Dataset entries
Fixpoint notify_loop (q : http_call) (delays : list Z) : M unit :=
  match delays with
  | [] => print "Warning: Failed to notify evaluation URL after all retries"
  | delay :: rest =>
      returned <- notify_attempt q delay ;;
      if returned then ret tt else notify_loop q rest
  end.

Definition notify_evaluation (request : TaskRequest) (repo_url commit_sha : pyval)
    (pages_url : string) : M unit :=
  notify_loop (notify_request request repo_url commit_sha pages_url)
    [0; 1; 2; 4; 8]%Z.

(** *** receive_task *)

(** [request.secret != MY_SECRET] *)
Definition secret_differs (request : TaskRequest) : bool :=
  match MY_SECRET with
  | Some s => negb (String.eqb (secret request) s)
  | None => true
  end.

(** Lines 47 to 52. *)
Definition publish (request : TaskRequest) (html_code : pyval) : M (pyval * pyval) :=
  let repo_name := task request in
  if (round request =? 1)%Z
  then
    print ("Creating GitHub repo: " ++ repo_name) ;;;
    create_github_repo repo_name html_code (brief request)
  else
    print ("Updating GitHub repo: " ++ repo_name) ;;;
    update_github_repo repo_name html_code (brief request).

(** Lines 54 to 56. *)
Definition enable_pages_on_first_round (request : TaskRequest) : M unit :=
  if (round request =? 1)%Z
  then
    print "Enabling GitHub Pages..." ;;;
    enable_github_pages (task request)
  else ret tt.

Definition pages_url_of (repo_name : string) : string :=
  "https://" ++ GITHUB_USERNAME ++ ".github.io/" ++ repo_name ++ "/".

Definition success_body (repo_url : pyval) (pages_url : string) (commit_sha : pyval) : pyval :=
  PyDict [("status", PyStr "success");
          ("repo_url", repo_url);
          ("pages_url", PyStr pages_url);
          ("commit_sha", commit_sha)].

Definition error_body (message : string) : pyval :=
  PyDict [("status", PyStr "error"); ("message", PyStr message)].

(** The body of the [try] of lines 40 to 69. *)
Definition pipeline (request : TaskRequest) : M pyval :=
  print ("Received task: " ++ task request ++ ", round: " ++ Str.of_int (round request)) ;;;
  print "Generating code with Groq..." ;;;
  html_code <- generate_app_with_groq (brief request) (checks request)
                 (attachments request) ;;
  let repo_name := task request in
  published <- publish request html_code ;;
  let (repo_url, commit_sha) := published in
  enable_pages_on_first_round request ;;;
  let pages_url := pages_url_of repo_name in
  print "Notifying evaluation URL..." ;;;
  notify_evaluation request repo_url commit_sha pages_url ;;;
  print "Task completed successfully!" ;;;
  ret (success_body repo_url pages_url commit_sha).

Definition receive_task (request : TaskRequest) : M pyval :=
  if secret_differs request
  then raise (HTTPException 401 "Invalid secret")
  else
    try_except (pipeline request)
      (fun e =>
         print ("Error: " ++ str_exn e) ;;;
         ret (error_body (str_exn e))).

(** The status line the web framework answers with: 200 for a value the
    handler returns, the status of an [HTTPException] it raises, 500 for
    any other exception. *)
Definition http_status (r : result pyval) : Z :=
  match r with
  | Ok _ => 200
  | Raise (HTTPException c _) => c
  | Raise _ => 500
  end.

(** ** Notions the properties are stated with *)

(** The parts of a text that lie between an opening and a closing fence:
    every second part of the split at the fences, when a part follows. *)
Fixpoint fenced_blocks (parts : list string) : list string :=
  match parts with
  | _ :: inside :: rest =>
      match rest with
      | [] => []
      | _ => inside :: fenced_blocks rest
      end
  | _ => []
  end.

(** A string without its first [k] characters. *)
Fixpoint drop (k : nat) (s : string) : string :=
  match k, s with
  | S k', String _ s' => drop k' s'
  | _, _ => s
  end.

(** A character occurs in a string. *)
Fixpoint occurs (c : ascii) (s : string) : bool :=
  match s with
  | "" => false
  | String c' s' => Ascii.eqb c c' || occurs c s'
  end.

(** The events that reach the outside: the calls and the sleeps. *)
Definition io_events (evs : list event) : list event :=
  filter (fun e => match e with EvPrint _ => false | _ => true end) evs.

(** The calls among the events, in order. *)
Fixpoint calls (evs : list event) : list (http_call * outcome) :=
  match evs with
  | [] => []
  | EvHttp q o :: evs' => (q, o) :: calls evs'
  | _ :: evs' => calls evs'
  end.

(** An attempt of the notifier is delivered when it is answered with
    status 200. *)
Definition delivered (o : outcome) : bool :=
  match o with
  | Responded r => (status_code r =? 200)%Z
  | Failed _ => false
  end.
Lemma no_split (T : Event -> bool) evs pre e post :
  evs = pre ++ e :: post -> Forall (fun x => T x = false) evs ->
  T e = true -> False.
Proof.
  intros -> H He. apply Forall_app in H as [_ H].
  apply Forall_cons in H as [H _]. congruence.
Qed.

Lemma stopped_unique T evs l1 f p1 pre e post :
  stopped T evs l1 f p1 -> evs = pre ++ e :: post -> T e = true ->
  pre = l1 /\ e = f /\ post = p1.
Proof.
  intros (-> & Hl1 & Hf & Hp1) Heq He. by eapply split_unique.
Qed.

Lemma stopped_app_l T l0 evs l1 f post :
  clean T l0 -> stopped T evs l1 f post ->
  stopped T (l0 ++ evs) (l0 ++ l1) f post.
Proof.
  intros H0 (-> & Hl1 & Hf & Hp). split_and!; [|by apply Forall_app|done..].
  by rewrite <- app_assoc.
Qed.

Lemma stopped_app_r T evs l1 f post l2 :
  stopped T evs l1 f post -> clean T l2 ->
  stopped T (evs ++ l2) l1 f (post ++ l2).
Proof.
  intros (-> & Hl1 & Hf & Hp) H2. split_and!; [|done..|by apply Forall_app].
  by rewrite <- app_assoc.
Qed.

Lemma loop_call_clean T rq evs :
  Forall (loop_call rq) evs ->
  (forall e, loop_call rq e -> T e = false) ->
  clean T evs.
Proof. intros H HT. eapply Forall_impl; [done|]. eauto. Qed.

(** *** The hooks that ran *)

Lemma hooks_run_app k evs1 evs2 :
  hooks_run k (evs1 ++ evs2) = hooks_run k evs1 ++ hooks_run k evs2.
Proof. apply omap_app. Qed.

Lemma hooks_run_none k evs :
  Forall (fun e => hook_of k e = None) evs -> hooks_run k evs = [].
Proof.
  induction 1 as [|e evs He _ IH]; [done|].
  unfold hooks_run in *. simpl. by rewrite He.
Qed.




(** *** A hook that returns an error *)





(** *** A body that cannot be read or closed *)




Lemma exchanged_split (cb : option (Circuit World)) rsp err fb X :
  exchanged cb rsp err fb X ->
  clean is_transport X
  \/ exists Xpre raw, X = Xpre ++ [EvTransport raw rsp err] /\
                     clean is_transport Xpre.
Proof.
  destruct 1 as [raw rsp err|e|raw rsp err].
  - right. exists [], raw. split; [done|constructor].
  - left. by repeat constructor.
  - right. exists [EvExecute context_TODO], raw. split; [done|].
    by repeat constructor.
Qed.

(** The transport call of a pass is the one its exchange made. *)
Lemma exchanged_unique (cb : option (Circuit World)) rsp0 err0 fb X
    l0 rest pre raw rsp err post :
  exchanged cb rsp0 err0 fb X ->
  l0 ++ X ++ rest = pre ++ EvTransport raw rsp err :: post ->
  clean is_transport l0 -> clean is_transport rest ->
  rsp0 = rsp /\ err0 = err /\ post = rest /\
  exists Xpre, X = Xpre ++ [EvTransport raw rsp err] /\ pre = l0 ++ Xpre /\
               (Xpre = [] /\ cb = None /\ fb = false
                \/ Xpre = [EvExecute context_TODO] /\ is_Some cb /\
                   fb = bool_decide (is_Some err)).
Proof.
  intros HX Hevs Hl0 Hrest.
  assert (clean is_transport X
          \/ exists Xpre raw0, X = Xpre ++ [EvTransport raw0 rsp0 err0] /\
                (Xpre = [] /\ cb = None /\ fb = false
                 \/ Xpre = [EvExecute context_TODO] /\ is_Some cb /\
                    fb = bool_decide (is_Some err0)))
    as [Hc|(Xpre & raw0 & -> & HXpre)].
  { destruct HX as [raw0 rsp0 err0|e|raw0 rsp0 err0].
    - right. exists [], raw0. split; [done|]. by left.
    - left. by repeat constructor.
    - right. exists [EvExecute context_TODO], raw0. split; [done|]. by right. }
  - exfalso. eapply (no_split is_transport); [exact Hevs| |done].
    unfold clean in *. by Forall_parts.
  - rewrite <- app_assoc, app_assoc in Hevs. simpl in Hevs.
    apply (split_unique is_transport) in Hevs as (-> & [= -> -> ->] & ->);
      try done.
    + split_and!; try done. by exists Xpre.
    + unfold clean in *.
      destruct HXpre as [(-> & _)|(-> & _)]; by Forall_parts.
Qed.


(** *** A breaker that says it is open *)

Lemma after_failed_guarded_call_app l0 evs :
  after_failed_guarded_call evs -> after_failed_guarded_call (l0 ++ evs).
Proof.
  intros (l & raw & rsp & e & ->). exists (l0 ++ l), raw, rsp, e.
  by rewrite <- app_assoc.
Qed.

Lemma exchanged_failed (cb : option (Circuit World)) rsp err X :
  exchanged cb rsp err true X ->
  exists raw e, err = Some e /\
                X = [EvExecute context_TODO; EvTransport raw rsp (Some e)].
Proof.
  inversion 1 as [| |raw rsp' err' Hcb Hfb]; subst.
  match goal with
  | H : bool_decide _ = true |- _ => apply bool_decide_eq_true in H as [e ->]
  end.
  by exists raw, e.
Qed.
(** Modelled from the spec: Euclidean division.  The loop runs while the
    remainder has at least the degree of the divisor, each round cancelling
    the leading term of the remainder; [fuel] bounds the number of rounds. *)
Fixpoint divmod_loop (fuel : nat) (d q r : poly) : poly * poly :=
  match fuel with
  | 0%N => (q, r)
  | fuel'.+1 =>
      if (size d <= size r)%N then
        let mono := monomial (size r - size d) (last 0 r / last 0 d) in
        divmod_loop fuel' d (poly_add q mono) (poly_sub r (poly_mul mono d))
      else (q, r)
  end.

Definition poly_divmod (p d : poly) : poly * poly :=
  divmod_loop (size p) d [::] p.

(** Modelled from the spec: [p / d]; dividing by the zero polynomial is an
    error. *)
Definition poly_div (line : nat) (p d : poly) : result poly :=
  if nilp d then Raise (ZeroDivisionError line) else Ok (poly_divmod p d).1.

(** Modelled from the spec: evaluation [p(x)]. *)
Definition poly_eval (p : poly) (x : F) : F :=
  foldr (fun c acc => acc * x + c) 0 p.

(** The [i]-th Lagrange basis polynomial over the points [xs]: the product
    over the other positions [j] of [(X - x_j) / (x_i - x_j)]. *)
Definition lagrange_basis (xs : seq F) (i : nat) : poly :=
  foldl (fun acc j =>
           if j == i then acc
           else poly_mul acc
                  (poly_scale (nth 0 xs i - nth 0 xs j)^-1
                     (mkPoly [:: - nth 0 xs j; 1])))
        (mkPoly [:: 1]) (iota 0 (size xs)).
(** * opentensor wire schema and the CIFAR training example

    A shallow embedding of [opentensor/opentensor_pb2.py] (the protobuf
    descriptors of the Synapse / Tensor messages and of the two RPC
    services), of the proto3 wire codec those descriptors select, and of
    the control flow of [examples/cifar/main.py]. *)

From Stdlib Require Import ZArith QArith List String Ascii Bool Lia.
From Stdlib.Strings Require Import Byte.
Import ListNotations.
Local Open Scope Z_scope.

(** ** Descriptor objects

    The classes of [google.protobuf.descriptor] as records.  Only the
    constructor arguments that carry schema information are kept;
    [create_key], [serialized_options], [file] and the serialized offsets
    are dropped.  A reference to another descriptor object
    ([message_type], [enum_type], [input_type], [output_type]) is the name
    under which that object is registered in the file descriptor, so that
    the later assignments of the module see one shared object per name. *)
Module descriptor.

(** [FieldDescriptor.TYPE_*] and [FieldDescriptor.LABEL_*]. *)
Definition TYPE_FLOAT : Z := 2.
Definition TYPE_INT64 : Z := 3.
Definition TYPE_STRING : Z := 9.
Definition TYPE_MESSAGE : Z := 11.
Definition TYPE_BYTES : Z := 12.
Definition TYPE_ENUM : Z := 14.
Definition LABEL_OPTIONAL : Z := 1.
Definition LABEL_REPEATED : Z := 3.

(** The [default_value] argument: [float(0)], [b"".decode('utf-8')],
    [b""], [[]], [None] and [0] in the source. *)
Inductive Default :=
| DefaultFloat0 | DefaultStr | DefaultBytes | DefaultList | DefaultNone
| DefaultInt (z : Z).

Record EnumValueDescriptor := {
  ev_name : string;
  ev_index : Z;
  ev_number : Z
}.

Record EnumDescriptor := {
  e_name : string;
  e_full_name : string;
  values : list EnumValueDescriptor
}.

Record FieldDescriptor := {
  name : string;
  full_name : string;
  index : Z;
  number : Z;
  type : Z;
  cpp_type : Z;
  label : Z;
  default_value : Default;
  message_type : option string;
  enum_type : option string
}.

Record Descriptor := {
  d_name : string;
  d_full_name : string;
  fields : list FieldDescriptor;
  d_syntax : string
}.

Record MethodDescriptor := {
  m_name : string;
  m_full_name : string;
  m_index : Z;
  input_type : string;
  output_type : string
}.

Record ServiceDescriptor := {
  s_name : string;
  s_full_name : string;
  s_index : Z;
  methods : list MethodDescriptor
}.

Record FileDescriptor := {
  f_name : string;
  package : string;
  syntax : string;
  message_types_by_name : list (string * Descriptor);
  enum_types_by_name : list (string * EnumDescriptor);
  services_by_name : list (string * ServiceDescriptor)
}.

(** [d.fields_by_name[n]]. *)
Definition fields_by_name (d : Descriptor) (n : string) : option FieldDescriptor :=
  find (fun f => String.eqb (name f) n) (fields d).

(** [e.values_by_name[n]] and [e.values_by_number[k]]. *)
Definition values_by_name (e : EnumDescriptor) (n : string) : option EnumValueDescriptor :=
  find (fun v => String.eqb (ev_name v) n) (values e).

Definition values_by_number (e : EnumDescriptor) (k : Z) : option EnumValueDescriptor :=
  find (fun v => ev_number v =? k) (values e).

(** [d.fields_by_name[n].message_type = target]. *)
Definition set_message_type (d : Descriptor) (n target : string) : Descriptor :=
  {| d_name := d_name d; d_full_name := d_full_name d;
     fields := map (fun f =>
       if String.eqb (name f) n then
         {| name := name f; full_name := full_name f; index := index f;
            number := number f; type := type f; cpp_type := cpp_type f;
            label := label f; default_value := default_value f;
            message_type := Some target; enum_type := enum_type f |}
       else f) (fields d);
     d_syntax := d_syntax d |}.

(** [d.fields_by_name[n].enum_type = target]. *)
Definition set_enum_type (d : Descriptor) (n target : string) : Descriptor :=
  {| d_name := d_name d; d_full_name := d_full_name d;
     fields := map (fun f =>
       if String.eqb (name f) n then
         {| name := name f; full_name := full_name f; index := index f;
            number := number f; type := type f; cpp_type := cpp_type f;
            label := label f; default_value := default_value f;
            message_type := message_type f; enum_type := Some target |}
       else f) (fields d);
     d_syntax := d_syntax d |}.

(** A dictionary assignment [d[k] = v] on an insertion-ordered dict. *)
Fixpoint dict_set {A} (d : list (string * A)) (k : string) (v : A) : list (string * A) :=
  match d with
  | [] => [(k, v)]
  | (k', v') :: d' =>
      if String.eqb k' k then (k, v) :: d' else (k', v') :: dict_set d' k v
  end.

Fixpoint dict_get {A} (d : list (string * A)) (k : string) : option A :=
  match d with
  | [] => None
  | (k', v) :: d' => if String.eqb k' k then Some v else dict_get d' k
  end.

(** *** Reading a field descriptor

    The element type and the cardinality a field descriptor stands for,
    in the vocabulary of the schema description. *)
Inductive FieldType :=
| float32 | int64 | string_ | bytes
| enum (e : string) | message (m : string).

Inductive Cardinality := singular | repeated.

Definition field_type (f : FieldDescriptor) : option FieldType :=
  if type f =? TYPE_FLOAT then Some float32
  else if type f =? TYPE_INT64 then Some int64
  else if type f =? TYPE_STRING then Some string_
  else if type f =? TYPE_BYTES then Some bytes
  else if type f =? TYPE_ENUM then option_map enum (enum_type f)
  else if type f =? TYPE_MESSAGE then option_map message (message_type f)
  else None.

Definition cardinality (f : FieldDescriptor) : option Cardinality :=
  if label f =? LABEL_OPTIONAL then Some singular
  else if label f =? LABEL_REPEATED then Some repeated
  else None.

(** Name, cardinality and element type of a field. *)
Definition field_signature (f : FieldDescriptor)
  : option (string * Cardinality * FieldType) :=
  match cardinality f, field_type f with
  | Some c, Some t => Some (name f, c, t)
  | _, _ => None
  end.

(** The fields of a message in declaration order. *)
Definition message_signature (d : Descriptor)
  : list (option (string * Cardinality * FieldType)) :=
  map field_signature (fields d).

### Exercise
Starting at the first line of the records, print each line exactly, stopping after the line that contains "else ret tt.".

### Response to the task
Fixpoint notify_loop (q : http_call) (delays : list Z) : M unit :=
  match delays with
  | [] => print "Warning: Failed to notify evaluation URL after all retries"
  | delay :: rest =>
      returned <- notify_attempt q delay ;;
      if returned then ret tt else notify_loop q rest
  end.

Definition notify_evaluation (request : TaskRequest) (repo_url commit_sha : pyval)
    (pages_url : string) : M unit :=
  notify_loop (notify_request request repo_url commit_sha pages_url)
    [0; 1; 2; 4; 8]%Z.

(** *** receive_task *)

(** [request.secret != MY_SECRET] *)
Definition secret_differs (request : TaskRequest) : bool :=
  match MY_SECRET with
  | Some s => negb (String.eqb (secret request) s)
  | None => true
  end.

(** Lines 47 to 52. *)
Definition publish (request : TaskRequest) (html_code : pyval) : M (pyval * pyval) :=
  let repo_name := task request in
  if (round request =? 1)%Z
  then
    print ("Creating GitHub repo: " ++ repo_name) ;;;
    create_github_repo repo_name html_code (brief request)
  else
    print ("Updating GitHub repo: " ++ repo_name) ;;;
    update_github_repo repo_name html_code (brief request).

(** Lines 54 to 56. *)
Definition enable_pages_on_first_round (request : TaskRequest) : M unit :=
  if (round request =? 1)%Z
  then
    print "Enabling GitHub Pages..." ;;;
    enable_github_pages (task request)
  else ret tt.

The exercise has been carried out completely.